Going through E.L. Doctorrow’s short story, written first-person, a marked distinction from Hawthorne’s original which is told as a third-person account, much of the actions Wakefield executes are hardly explained beyond a mere “unknown circumstances” or “can’t imagine why”-s. It’s almost as if this man doesn’t have any control over his mind or body, that he believes fully that his several months in that attic were a literal out of body experience as much as an out of lifestyle experience.

Is Wakefield clinically insane? He talks about the events towards the beginning of the story as having a Doppler effect, or a string of occurrences which seem to prophesize on the collapse of human civilization. He mentions his actions had a snowball effect of irrationality from the first night he spent in the storage area to the following several months. But his constant acknowledgment of his irrational behavior rules that out.

wakefield-review-ew.jpg

The most logical interpretation of the film’s underlying social themes, in my eyes, is that Wakefield is engaging in a despicable patriarchal power move. One with an heir of complete self-importance in regards to his family. By removing himself from the family, and watching their struggles he finds a sort of sick joy in knowing they can’t handle life without him. He is not so much insane as he is sociopathic. The evidence of this is obvious in several instances where his wife is getting help from a friend on finances, and Wakefield chuckles knowing there’s no way she can afford her lifestyle without his paycheck let alone manage all the monetary budgeting that he and he alone does for the household. Given Swicord’s talent in translating fiction into a visual portrait of multi-dimensional individuals for the screen (her best work, in my opinion, Matilda, takes many moments of a whimsical child’s life and breaths soul-crushing emotional heft into them, quite daring for a children’s movie), her taking a short story to feature length with such a difficult to handle premise was not something I was particularly worried about… but the end result showed that stretching Wakefield as a character leads to many wrong turns and confusingly contradictory portraits of who he is, and why we should accept him as believable.

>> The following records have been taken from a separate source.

(* ===== verification/Watches.v ===== *)
(** * What the controllers watch

    The [SetupWithManager] functions of the controllers: the fields they index,
    the kinds they watch, how an object of an event becomes reconcile requests,
    and the filters an event passes first. *)

From stdpp Require Import base list gmap strings.
From S2P Require Import Prelude ApiTypes ControllerRuntime NodePoolUtils NodePoolCommon Assigner.
From S2P Require Import ProjectCommon ProjectReconciler Nodes ManagedNodes TopologyController NodePools Operands Deployable.

(** Requests for objects without a namespace. *)
Definition requestsFor (names : kube (list string)) : kube (list NamespacedName) :=
  r <- names ;; Ret (requestFor <$> r).

(** ** The node pool controller ([nodepool_controller.go], [nodepool_event_filter.go], [nrt_health_handler.go]) *)

Section NodePoolWatches.
Context {M : MetaLib} {CR : ControllerRuntime} (cfg : NodePoolControllerConfig).

Definition serviceMonitorCRDName := "servicemonitors.monitoring.coreos.com".
Definition nrtCRDName := "noderesourcetopologies.topology.node.k8s.io".

Definition isNrtCRDInstalled : kube bool := IsCRDInstalled nrtCRDName.

Definition ControllerPredicateFuncs : Predicate := fun K e =>
  match e with
  | Created _ => true
  | Updated old new => filterUpdateEvents K old new
  | Deleted _ => true
  | Generic _ => true
  end.

Definition indexNodePoolFields : setup (result unit) :=
  _ <-? call (IndexField KNodePool IsDeletingPhaseField NodePoolIsDeletingPhaseIndexer) ;;
  _ <-? call (IndexField KPod PodRunningWithKaiSchedulerNodeNameField (PodRunningWithKaiSchedulerNodeNameIndexer cfg)) ;;
  call (IndexField KSchedulingShard SchedulingShardPartitionField SchedulingShardPartitionIndexer).

(** Whether a definition lets the watcher restart the process. *)
Definition isEstablishedNrtCRD (crd : CustomResourceDefinition) : bool :=
  (Name (crdMeta crd) ==? nrtCRDName)
  && existsb (fun c => (c.1 ==? "Established") && (c.2 ==? "True")) (crdConditions crd).

Definition watchForNrtCRD : setup (result unit) :=
  _ <-? call (GetInformer KCustomResourceDefinition) ;;
  call (ExitOnAdd isEstablishedNrtCRD).

(** The watches, given which of the optional definitions are there. *)
Definition nodePoolBuilder (serviceMonitorEnabled nrtEnabled : bool) : Builder NamespacedName :=
  let builder :=
    WithEventFilter ControllerPredicateFuncs
      (Watches KProject (fun _ => requestsFor MapProjectToNodePoolEvents) []
        (Watches KNode (fun node => requestsFor (MapNodeToNodePoolEvent cfg node)) []
          (Owns KSchedulingShard
            (For KNodePool [] NewControllerManagedBy)))) in
  let builder := if serviceMonitorEnabled then Owns KServiceMonitor builder else builder in
  if nrtEnabled
  then Watches KNodeResourceTopology
         (fun nrt => requestsFor (MapNrtToNodePoolEvent cfg (Name (nrtMeta nrt)))) [] builder
  else builder.

(** [NodePoolController.SetupWithManager]: [(serviceMonitorEnabled, nrtEnabled)]. *)
Definition SetupNodePoolController : setup (result (bool * bool)) :=
  _ <-? indexNodePoolFields ;;
  serviceMonitorEnabled <- viaReader (IsCRDInstalled serviceMonitorCRDName) ;;
  nrtEnabled <- viaReader isNrtCRDInstalled ;;
  _ <-? call (Complete _ (nodePoolBuilder serviceMonitorEnabled nrtEnabled)) ;;
  if (nrtEnabled : bool) then Ret (inr (serviceMonitorEnabled, nrtEnabled))
  else
    _ <-? watchForNrtCRD ;;
    Ret (inr (serviceMonitorEnabled, nrtEnabled)).

(** [ManagedNodesConfigController.SetupWithManager]; the sources are typed, so
    each predicate only sees objects of its kind. *)
Definition mncPredicate : Predicate := fun K =>
  match K return WatchEvent (obj K) -> bool with
  | KManagedNodesConfig => MNCPredicate cfg
  | _ => fun _ => true
  end.

Definition nodePredicate : Predicate := fun K =>
  match K return WatchEvent (obj K) -> bool with
  | KNode => NodePredicate
  | _ => fun _ => true
  end.

Definition managedNodesBuilder : Builder MNCReconcileRequest :=
  WatchesRawSource FromCache KNode (fun node => Ret (MapNodeToManagedNodesConfigEvent node)) [nodePredicate]
    (WatchesRawSource FromCache KManagedNodesConfig (fun mnc => Ret (MapManagedNodesConfigToEvent mnc)) [mncPredicate]
      NewControllerManagedBy).

Definition SetupManagedNodesConfigController : setup (result unit) := call (Complete _ managedNodesBuilder).

(** [KaiTopologyController.SetupWithManager]. *)
Definition topologyBuilder : Builder NamespacedName :=
  Watches KClusterTopologyBinding (fun grove => Ret (requestFor <$> mapGroveToKaiReconcileRequest (Some grove))) []
    (For KTopology [] NewControllerManagedBy).

Definition SetupKaiTopologyController : setup (result unit) := call (Complete _ topologyBuilder).

End NodePoolWatches.

(** ** The controllers of projects, departments and the default limit range *)

Section ProjectWatches.
Context {M : MetaLib} {CR : ControllerRuntime} (cfg : ProjectReconcilerConfig).

(** The objects the filters tell apart. *)
Definition asWatched (K : Kind) : obj K -> watched :=
  match K return obj K -> watched with
  | KRoleBinding => WRoleBinding
  | KConfigMap => WConfigMap
  | KNamespace => WNamespace
  | KLimitRange => WLimitRange
  | KQueue => WQueue
  | KProject => WProject
  | K => fun o => WOther (objMeta K o)
  end.

Definition ProjectEventFilter : Predicate := NewPredicateFuncs (fun K o => FilterProjectEvent cfg (asWatched K o)).

Definition QueuePlacementChangedPredicate : Predicate := fun K =>
  match K return WatchEvent (obj K) -> bool with
  | KQueue => fun e => match e with Updated old new => QueuePlacementChanged old new | _ => true end
  | _ => fun e => match e with Updated _ _ => false | _ => true end
  end.

Definition projectBuilder : Builder NamespacedName :=
  let result :=
    Watches KQueue (MapQueueToChildProjects groupOf kaiGroup) [QueuePlacementChangedPredicate]
      (Owns KQueue
        (Watches KRoleBinding (MapRoleBindingToProjectEvent cfg) []
          (Watches KNamespace (fun namespace => Ret (MapNamespaceToProjectEvent cfg namespace)) []
            (WatchesRawSource FromChannel KProject (fun p => Ret (EnqueueRequestForObject (prjMeta p))) []
              (For KProject [GenerationChangedPredicate] NewControllerManagedBy))))) in
  let result :=
    if CreateRoleBindings cfg && (RoleBindingsCm cfg !=? "")
    then Watches KConfigMap (MapRoleBindingsConfigMapToProjectEvents cfg) [] result else result in
  let result := if cfgLimitRange cfg then Owns KLimitRange result else result in
  WithEventFilter ProjectEventFilter result.

Definition SetupProjectReconciler : setup (result unit) := call (Complete _ projectBuilder).

Definition limitRangeBuilder : Builder NamespacedName :=
  WithEventFilter (NewPredicateFuncs (fun K o => FilterConfigmapEvent cfg (asWatched K o)))
    (For KConfigMap [] NewControllerManagedBy).

Definition SetupLimitRangeReconciler : setup (result unit) := call (Complete _ limitRangeBuilder).

Definition departmentBuilder : Builder NamespacedName :=
  Watches KQueue (MapQueueToChildDepartments groupOf kaiGroup) [QueuePlacementChangedPredicate]
    (Owns KQueue (For KDepartment [] NewControllerManagedBy)).

Definition SetupDepartmentReconciler : setup (result unit) :=
  _ <-? call (IndexField KProject ProjectDepartmentIndexField IndexProjectByDepartment) ;;
  _ <-? call (IndexField KDepartment DepartmentParentIndexField IndexDepartmentByParent) ;;
  call (Complete _ departmentBuilder).

(** The events [triggerEventsForAllProjects] sends into the channel, one per
    project, each from a goroutine of its own. *)
Definition triggerEventsForAllProjects (projects : list Project) : list Notification :=
  (fun p => {| nSource := FromChannel; nKind := KProject; nEvent := Generic (p : obj KProject) |}) <$> projects.

End ProjectWatches.

(** ** The pod group assigner ([pod_group_controller.go]) *)

Section PodGroupWatches.
Context {L : LabelsLib} {CR : ControllerRuntime} (cfg : PodGroupAssignerConfig).
Context (PodGroupAnnotationForPod : string).

Definition indexPodGroupFields : setup (result unit) :=
  call (IndexField KPod PodByPodGroupIndexerName (PodByPodGroupIndexer PodGroupAnnotationForPod)).

Definition podGroupBuilder : Builder NamespacedName :=
  WithEventFilter (NewPredicateFuncs FilterPodGroupControllerEvents)
    (Watches KNodePool (fun nodePool => MapNodePoolToPodGroupEvent cfg (Name (npMeta nodePool))) []
      (For KPodGroup [] NewControllerManagedBy)).

Definition SetupPodGroupReconciler : setup (result unit) :=
  _ <-? indexPodGroupFields ;;
  call (Complete _ podGroupBuilder).

End PodGroupWatches.

(** ** The operator ([krmconfig_controller.go], [known_types.go]) *)

Section OperatorWatches.
Context {M : MetaLib} {CR : ControllerRuntime} (kaiGroupVersion : string).

(** [KRMConfigOwned]: the kinds an operand may own, and whether a kind may be
    unknown to the cluster. *)
Record Collectable := { cKind : Kind; cOptional : bool }.
#[export] Instance Collectable_eq_dec : EqDecision Collectable.
Proof. solve_decision. Defined.

Definition KRMConfigOwned : list Collectable :=
  [{| cKind := KDeployment; cOptional := false |};
   {| cKind := KServiceAccount; cOptional := false |};
   {| cKind := KService; cOptional := false |};
   {| cKind := KConfigMap; cOptional := false |};
   {| cKind := KServiceMonitor; cOptional := true |};
   {| cKind := KVerticalPodAutoscaler; cOptional := true |}].

(** The state of the registry: the collectables whose index is registered, and
    the optional ones that were found available. *)
Record Registry := { Initiated : list Collectable; availableKinds : list Collectable }.

Definition setAvailable (collectable : Collectable) (available : bool) (r : Registry) : Registry :=
  {| Initiated := Initiated r;
     availableKinds := filter (fun c => c <> collectable) (availableKinds r) ++ (if available then [collectable] else []) |}.

Definition addInitiated (collectable : Collectable) (r : Registry) : Registry :=
  {| Initiated := Initiated r ++ [collectable]; availableKinds := availableKinds r |}.

Definition isAvailable (r : Registry) (collectable : Collectable) : bool :=
  negb (cOptional collectable) || bool_decide (collectable ∈ availableKinds r).

Definition InitWithManager (collectable : Collectable) (r : Registry) : setup (Registry * result unit) :=
  let index := call (IndexField (cKind collectable) CollectableOwnerKey
                       (fun o => ownerIndexer kaiGroupVersion (objMeta _ o))) in
  if negb (cOptional collectable) then x <- index ;; Ret (r, x)
  else
    m <- call (RESTMapping (cKind collectable)) ;;
    match m with
    | inl err =>
        if IsNoMatchError err then Ret (setAvailable collectable false r, inr tt) else Ret (r, inl err)
    | inr _ =>
        let r := setAvailable collectable true r in
        x <- index ;; Ret (r, x)
    end.

Definition InitWithBuilder (r : Registry) (collectable : Collectable) (b : Builder NamespacedName) : Builder NamespacedName :=
  if isAvailable r collectable then Owns (cKind collectable) b else b.

Fixpoint initCollectables (collectables : list Collectable) (r : Registry) : setup (Registry * result unit) :=
  match collectables with
  | [] => Ret (r, inr tt)
  | collectable :: rest =>
      if bool_decide (collectable ∈ Initiated r) then initCollectables rest r
      else
        x <- InitWithManager collectable r ;;
        match x with
        | (r, inl err) => Ret (r, inl err)
        | (r, inr _) => initCollectables rest (addInitiated collectable r)
        end
  end.

Definition krmConfigBuilder (r : Registry) : Builder NamespacedName :=
  fold_left (fun b collectable => InitWithBuilder r collectable b) KRMConfigOwned (For KKRMConfig [] NewControllerManagedBy).

(** [KRMConfigReconciler.SetupWithManager]. *)
Definition SetupKRMConfigReconciler (r : Registry) : setup (Registry * result unit) :=
  x <- initCollectables KRMConfigOwned r ;;
  match x with
  | (r, inl err) => Ret (r, inl err)
  | (r, inr _) => x <- call (Complete _ (krmConfigBuilder r)) ;; Ret (r, x)
  end.

(** The collectables that [Deploy] lists, by the state of the registry. *)
Definition collectablesOf (r : Registry) (owner : KRMConfig) : list (kube (result (gmap string Managed))) :=
  collectables (isAvailable r {| cKind := KServiceMonitor; cOptional := true |})
               (isAvailable r {| cKind := KVerticalPodAutoscaler; cOptional := true |}) owner.

End OperatorWatches.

Much of the second half of the film, a swift turn from the first half, Swicord concentrates on humanizing Wakefield into a compassionate, humble character who ultimately has a self-realizing epiphany. It’s the classic case of a film which steers away from difficult, murky territory of seeing a truly depraved person eaten by his own mind and into a story of glorious self-fulfillment, that too, at the detriment of everyone around him. It’s strange coming from Swicord, who’s writing sensibilities clearly lean towards a feminist reading of the material. Why would she have us believe in this man’s motives as being anything less than a narcissistic act of neglecting three women in his life on a whim? That he is actually capable of learning a lesson and that is what catalyzes his return to society, and not that he is so egotistical, so emotionally distanced from his family as humans with wants and needs, he feels he can waltz back in just like that.

The film would have us believe that by removing himself from everything Wakefield has gained an appreciation for it all… one of the most tired and uninspiring Hollywood lessons. It’s like an American Dad episode written and directed with a straight face.